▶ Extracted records
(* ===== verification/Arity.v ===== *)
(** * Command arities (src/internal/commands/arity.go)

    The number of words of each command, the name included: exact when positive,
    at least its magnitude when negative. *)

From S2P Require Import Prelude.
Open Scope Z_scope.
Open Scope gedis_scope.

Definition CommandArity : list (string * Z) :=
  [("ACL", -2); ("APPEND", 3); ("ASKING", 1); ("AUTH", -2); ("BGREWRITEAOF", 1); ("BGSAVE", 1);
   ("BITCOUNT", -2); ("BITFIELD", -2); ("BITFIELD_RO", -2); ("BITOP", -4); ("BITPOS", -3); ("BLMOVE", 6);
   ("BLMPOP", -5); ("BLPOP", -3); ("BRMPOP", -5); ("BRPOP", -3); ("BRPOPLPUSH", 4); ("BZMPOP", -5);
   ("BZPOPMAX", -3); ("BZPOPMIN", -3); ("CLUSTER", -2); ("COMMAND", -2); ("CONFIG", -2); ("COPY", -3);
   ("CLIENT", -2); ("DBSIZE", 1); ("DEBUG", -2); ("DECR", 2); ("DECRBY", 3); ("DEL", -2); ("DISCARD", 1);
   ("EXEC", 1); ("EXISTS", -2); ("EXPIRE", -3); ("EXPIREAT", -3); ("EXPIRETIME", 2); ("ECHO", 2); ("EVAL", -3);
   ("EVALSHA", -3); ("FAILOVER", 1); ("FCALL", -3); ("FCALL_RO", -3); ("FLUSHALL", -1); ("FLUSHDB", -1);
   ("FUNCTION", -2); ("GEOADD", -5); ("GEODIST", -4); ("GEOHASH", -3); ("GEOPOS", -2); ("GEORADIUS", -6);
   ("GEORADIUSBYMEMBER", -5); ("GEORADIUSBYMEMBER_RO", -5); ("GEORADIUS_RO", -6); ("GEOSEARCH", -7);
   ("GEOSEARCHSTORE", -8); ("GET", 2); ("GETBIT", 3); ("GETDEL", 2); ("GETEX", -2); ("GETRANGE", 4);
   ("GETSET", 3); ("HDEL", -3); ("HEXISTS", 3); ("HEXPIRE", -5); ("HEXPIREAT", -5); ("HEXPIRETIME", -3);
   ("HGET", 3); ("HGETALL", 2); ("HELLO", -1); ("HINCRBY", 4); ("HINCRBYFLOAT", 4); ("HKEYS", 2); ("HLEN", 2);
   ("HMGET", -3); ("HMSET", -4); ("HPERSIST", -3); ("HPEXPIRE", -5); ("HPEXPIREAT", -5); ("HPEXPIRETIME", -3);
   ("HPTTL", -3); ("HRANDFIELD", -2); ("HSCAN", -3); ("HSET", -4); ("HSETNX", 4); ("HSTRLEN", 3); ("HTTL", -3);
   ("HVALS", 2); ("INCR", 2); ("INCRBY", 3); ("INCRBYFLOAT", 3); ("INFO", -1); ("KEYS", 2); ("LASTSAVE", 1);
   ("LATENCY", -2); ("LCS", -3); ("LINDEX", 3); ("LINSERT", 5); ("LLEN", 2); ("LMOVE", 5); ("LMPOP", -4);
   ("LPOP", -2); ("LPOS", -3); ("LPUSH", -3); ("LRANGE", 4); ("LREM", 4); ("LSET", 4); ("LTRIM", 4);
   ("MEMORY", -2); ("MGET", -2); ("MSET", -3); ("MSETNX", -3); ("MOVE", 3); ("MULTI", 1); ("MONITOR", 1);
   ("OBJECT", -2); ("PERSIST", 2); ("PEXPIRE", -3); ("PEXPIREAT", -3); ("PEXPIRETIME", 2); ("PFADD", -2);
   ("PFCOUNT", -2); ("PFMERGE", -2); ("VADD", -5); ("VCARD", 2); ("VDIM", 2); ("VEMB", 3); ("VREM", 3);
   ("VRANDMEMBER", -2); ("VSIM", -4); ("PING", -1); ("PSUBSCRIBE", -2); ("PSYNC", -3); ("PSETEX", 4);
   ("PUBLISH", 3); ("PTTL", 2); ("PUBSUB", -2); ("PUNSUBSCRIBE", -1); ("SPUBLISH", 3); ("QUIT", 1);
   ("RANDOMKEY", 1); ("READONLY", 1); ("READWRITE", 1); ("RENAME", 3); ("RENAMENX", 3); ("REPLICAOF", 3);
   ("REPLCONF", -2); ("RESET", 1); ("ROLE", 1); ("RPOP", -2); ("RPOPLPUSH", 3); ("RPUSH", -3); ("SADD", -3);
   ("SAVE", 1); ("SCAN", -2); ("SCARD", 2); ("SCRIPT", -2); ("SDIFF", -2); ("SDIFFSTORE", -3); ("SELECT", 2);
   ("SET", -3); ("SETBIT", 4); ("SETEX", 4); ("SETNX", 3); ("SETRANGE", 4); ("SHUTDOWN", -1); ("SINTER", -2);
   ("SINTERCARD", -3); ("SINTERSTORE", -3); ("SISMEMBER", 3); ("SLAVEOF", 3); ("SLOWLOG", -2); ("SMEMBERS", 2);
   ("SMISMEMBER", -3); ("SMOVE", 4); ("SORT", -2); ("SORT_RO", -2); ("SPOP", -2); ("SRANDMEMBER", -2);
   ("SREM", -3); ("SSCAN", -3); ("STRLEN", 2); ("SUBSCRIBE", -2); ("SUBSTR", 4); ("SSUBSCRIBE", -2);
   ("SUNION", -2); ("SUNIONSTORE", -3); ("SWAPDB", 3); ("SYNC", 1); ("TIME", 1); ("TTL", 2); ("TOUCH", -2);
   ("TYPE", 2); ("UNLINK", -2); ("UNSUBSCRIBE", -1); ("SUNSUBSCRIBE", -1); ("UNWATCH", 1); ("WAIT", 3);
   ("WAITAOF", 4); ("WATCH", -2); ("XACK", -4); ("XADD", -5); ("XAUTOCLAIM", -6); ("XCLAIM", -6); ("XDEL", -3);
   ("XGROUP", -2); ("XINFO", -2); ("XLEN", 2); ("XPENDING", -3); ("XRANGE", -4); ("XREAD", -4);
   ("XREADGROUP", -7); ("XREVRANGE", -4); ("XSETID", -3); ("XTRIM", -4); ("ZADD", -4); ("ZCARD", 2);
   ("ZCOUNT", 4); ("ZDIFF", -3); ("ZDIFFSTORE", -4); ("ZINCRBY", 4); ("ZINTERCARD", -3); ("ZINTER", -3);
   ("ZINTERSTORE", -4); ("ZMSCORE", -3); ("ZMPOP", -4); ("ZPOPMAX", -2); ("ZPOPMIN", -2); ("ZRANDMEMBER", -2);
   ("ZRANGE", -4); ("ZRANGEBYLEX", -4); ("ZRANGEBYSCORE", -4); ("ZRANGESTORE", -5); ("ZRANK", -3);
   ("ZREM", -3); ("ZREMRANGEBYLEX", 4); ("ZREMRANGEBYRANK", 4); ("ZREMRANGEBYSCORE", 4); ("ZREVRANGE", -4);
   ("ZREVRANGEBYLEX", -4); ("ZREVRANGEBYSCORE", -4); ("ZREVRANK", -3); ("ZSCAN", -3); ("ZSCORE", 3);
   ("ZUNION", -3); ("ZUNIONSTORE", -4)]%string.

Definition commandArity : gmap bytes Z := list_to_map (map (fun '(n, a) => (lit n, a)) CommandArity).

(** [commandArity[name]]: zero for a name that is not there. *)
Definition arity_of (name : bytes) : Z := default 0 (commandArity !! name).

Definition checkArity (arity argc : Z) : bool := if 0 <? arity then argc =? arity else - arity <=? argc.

▶ How to complete this task
Set out the entries once more, word for word.

▶ Your response
(* ===== verification/Arity.v ===== *)
(** * Command arities (src/internal/commands/arity.go)

    The number of words of each command, the name included: exact when positive,
    at least its magnitude when negative. *)

From S2P Require Import Prelude.
Open Scope Z_scope.
Open Scope gedis_scope.

Definition CommandArity : list (string * Z) :=
  [("ACL", -2); ("APPEND", 3); ("ASKING", 1); ("AUTH", -2); ("BGREWRITEAOF", 1); ("BGSAVE", 1);
   ("BITCOUNT", -2); ("BITFIELD", -2); ("BITFIELD_RO", -2); ("BITOP", -4); ("BITPOS", -3); ("BLMOVE", 6);
   ("BLMPOP", -5); ("BLPOP", -3); ("BRMPOP", -5); ("BRPOP", -3); ("BRPOPLPUSH", 4); ("BZMPOP", -5);
   ("BZPOPMAX", -3); ("BZPOPMIN", -3); ("CLUSTER", -2); ("COMMAND", -2); ("CONFIG", -2); ("COPY", -3);
   ("CLIENT", -2); ("DBSIZE", 1); ("DEBUG", -2); ("DECR", 2); ("DECRBY", 3); ("DEL", -2); ("DISCARD", 1);
   ("EXEC", 1); ("EXISTS", -2); ("EXPIRE", -3); ("EXPIREAT", -3); ("EXPIRETIME", 2); ("ECHO", 2); ("EVAL", -3);
   ("EVALSHA", -3); ("FAILOVER", 1); ("FCALL", -3); ("FCALL_RO", -3); ("FLUSHALL", -1); ("FLUSHDB", -1);
   ("FUNCTION", -2); ("GEOADD", -5); ("GEODIST", -4); ("GEOHASH", -3); ("GEOPOS", -2); ("GEORADIUS", -6);
   ("GEORADIUSBYMEMBER", -5); ("GEORADIUSBYMEMBER_RO", -5); ("GEORADIUS_RO", -6); ("GEOSEARCH", -7);
   ("GEOSEARCHSTORE", -8); ("GET", 2); ("GETBIT", 3); ("GETDEL", 2); ("GETEX", -2); ("GETRANGE", 4);
   ("GETSET", 3); ("HDEL", -3); ("HEXISTS", 3); ("HEXPIRE", -5); ("HEXPIREAT", -5); ("HEXPIRETIME", -3);
   ("HGET", 3); ("HGETALL", 2); ("HELLO", -1); ("HINCRBY", 4); ("HINCRBYFLOAT", 4); ("HKEYS", 2); ("HLEN", 2);
   ("HMGET", -3); ("HMSET", -4); ("HPERSIST", -3); ("HPEXPIRE", -5); ("HPEXPIREAT", -5); ("HPEXPIRETIME", -3);
   ("HPTTL", -3); ("HRANDFIELD", -2); ("HSCAN", -3); ("HSET", -4); ("HSETNX", 4); ("HSTRLEN", 3); ("HTTL", -3);
   ("HVALS", 2); ("INCR", 2); ("INCRBY", 3); ("INCRBYFLOAT", 3); ("INFO", -1); ("KEYS", 2); ("LASTSAVE", 1);
   ("LATENCY", -2); ("LCS", -3); ("LINDEX", 3); ("LINSERT", 5); ("LLEN", 2); ("LMOVE", 5); ("LMPOP", -4);
   ("LPOP", -2); ("LPOS", -3); ("LPUSH", -3); ("LRANGE", 4); ("LREM", 4); ("LSET", 4); ("LTRIM", 4);
   ("MEMORY", -2); ("MGET", -2); ("MSET", -3); ("MSETNX", -3); ("MOVE", 3); ("MULTI", 1); ("MONITOR", 1);
   ("OBJECT", -2); ("PERSIST", 2); ("PEXPIRE", -3); ("PEXPIREAT", -3); ("PEXPIRETIME", 2); ("PFADD", -2);
   ("PFCOUNT", -2); ("PFMERGE", -2); ("VADD", -5); ("VCARD", 2); ("VDIM", 2); ("VEMB", 3); ("VREM", 3);
   ("VRANDMEMBER", -2); ("VSIM", -4); ("PING", -1); ("PSUBSCRIBE", -2); ("PSYNC", -3); ("PSETEX", 4);
   ("PUBLISH", 3); ("PTTL", 2); ("PUBSUB", -2); ("PUNSUBSCRIBE", -1); ("SPUBLISH", 3); ("QUIT", 1);
   ("RANDOMKEY", 1); ("READONLY", 1); ("READWRITE", 1); ("RENAME", 3); ("RENAMENX", 3); ("REPLICAOF", 3);
   ("REPLCONF", -2); ("RESET", 1); ("ROLE", 1); ("RPOP", -2); ("RPOPLPUSH", 3); ("RPUSH", -3); ("SADD", -3);
   ("SAVE", 1); ("SCAN", -2); ("SCARD", 2); ("SCRIPT", -2); ("SDIFF", -2); ("SDIFFSTORE", -3); ("SELECT", 2);
   ("SET", -3); ("SETBIT", 4); ("SETEX", 4); ("SETNX", 3); ("SETRANGE", 4); ("SHUTDOWN", -1); ("SINTER", -2);
   ("SINTERCARD", -3); ("SINTERSTORE", -3); ("SISMEMBER", 3); ("SLAVEOF", 3); ("SLOWLOG", -2); ("SMEMBERS", 2);
   ("SMISMEMBER", -3); ("SMOVE", 4); ("SORT", -2); ("SORT_RO", -2); ("SPOP", -2); ("SRANDMEMBER", -2);
   ("SREM", -3); ("SSCAN", -3); ("STRLEN", 2); ("SUBSCRIBE", -2); ("SUBSTR", 4); ("SSUBSCRIBE", -2);
   ("SUNION", -2); ("SUNIONSTORE", -3); ("SWAPDB", 3); ("SYNC", 1); ("TIME", 1); ("TTL", 2); ("TOUCH", -2);
   ("TYPE", 2); ("UNLINK", -2); ("UNSUBSCRIBE", -1); ("SUNSUBSCRIBE", -1); ("UNWATCH", 1); ("WAIT", 3);
   ("WAITAOF", 4); ("WATCH", -2); ("XACK", -4); ("XADD", -5); ("XAUTOCLAIM", -6); ("XCLAIM", -6); ("XDEL", -3);
   ("XGROUP", -2); ("XINFO", -2); ("XLEN", 2); ("XPENDING", -3); ("XRANGE", -4); ("XREAD", -4);
   ("XREADGROUP", -7); ("XREVRANGE", -4); ("XSETID", -3); ("XTRIM", -4); ("ZADD", -4); ("ZCARD", 2);
   ("ZCOUNT", 4); ("ZDIFF", -3); ("ZDIFFSTORE", -4); ("ZINCRBY", 4); ("ZINTERCARD", -3); ("ZINTER", -3);
   ("ZINTERSTORE", -4); ("ZMSCORE", -3); ("ZMPOP", -4); ("ZPOPMAX", -2); ("ZPOPMIN", -2); ("ZRANDMEMBER", -2);
   ("ZRANGE", -4); ("ZRANGEBYLEX", -4); ("ZRANGEBYSCORE", -4); ("ZRANGESTORE", -5); ("ZRANK", -3);
   ("ZREM", -3); ("ZREMRANGEBYLEX", 4); ("ZREMRANGEBYRANK", 4); ("ZREMRANGEBYSCORE", 4); ("ZREVRANGE", -4);
   ("ZREVRANGEBYLEX", -4); ("ZREVRANGEBYSCORE", -4); ("ZREVRANK", -3); ("ZSCAN", -3); ("ZSCORE", 3);
   ("ZUNION", -3); ("ZUNIONSTORE", -4)]%string.

Definition commandArity : gmap bytes Z := list_to_map (map (fun '(n, a) => (lit n, a)) CommandArity).

(** [commandArity[name]]: zero for a name that is not there. *)
Definition arity_of (name : bytes) : Z := default 0 (commandArity !! name).

Definition checkArity (arity argc : Z) : bool := if 0 <? arity then argc =? arity else - arity <=? argc.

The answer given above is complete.